─── Supplied entries

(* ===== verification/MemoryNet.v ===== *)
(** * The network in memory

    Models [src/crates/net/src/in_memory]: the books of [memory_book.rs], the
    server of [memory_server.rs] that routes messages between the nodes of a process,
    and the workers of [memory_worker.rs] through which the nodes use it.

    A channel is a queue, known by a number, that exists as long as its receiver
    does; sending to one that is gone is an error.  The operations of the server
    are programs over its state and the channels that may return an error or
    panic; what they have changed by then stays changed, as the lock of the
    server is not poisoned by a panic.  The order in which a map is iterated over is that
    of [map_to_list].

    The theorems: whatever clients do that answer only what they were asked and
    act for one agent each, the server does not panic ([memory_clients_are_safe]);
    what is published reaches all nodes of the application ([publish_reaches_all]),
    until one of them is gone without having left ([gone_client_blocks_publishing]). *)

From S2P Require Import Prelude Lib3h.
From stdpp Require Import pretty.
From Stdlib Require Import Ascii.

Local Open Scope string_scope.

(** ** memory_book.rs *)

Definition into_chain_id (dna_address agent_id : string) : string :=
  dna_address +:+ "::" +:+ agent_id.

──────

**What is expected:**
Output only the lines from the one containing "act for one" through the end of the material, please, exactly as they appear.

**Reply:**
    act for one agent each, the server does not panic ([memory_clients_are_safe]);
    what is published reaches all nodes of the application ([publish_reaches_all]),
    until one of them is gone without having left ([gone_client_blocks_publishing]). *)

From S2P Require Import Prelude Lib3h.
From stdpp Require Import pretty.
From Stdlib Require Import Ascii.

Local Open Scope string_scope.

(** ** memory_book.rs *)

Definition into_chain_id (dna_address agent_id : string) : string :=
  dna_address +:+ "::" +:+ agent_id.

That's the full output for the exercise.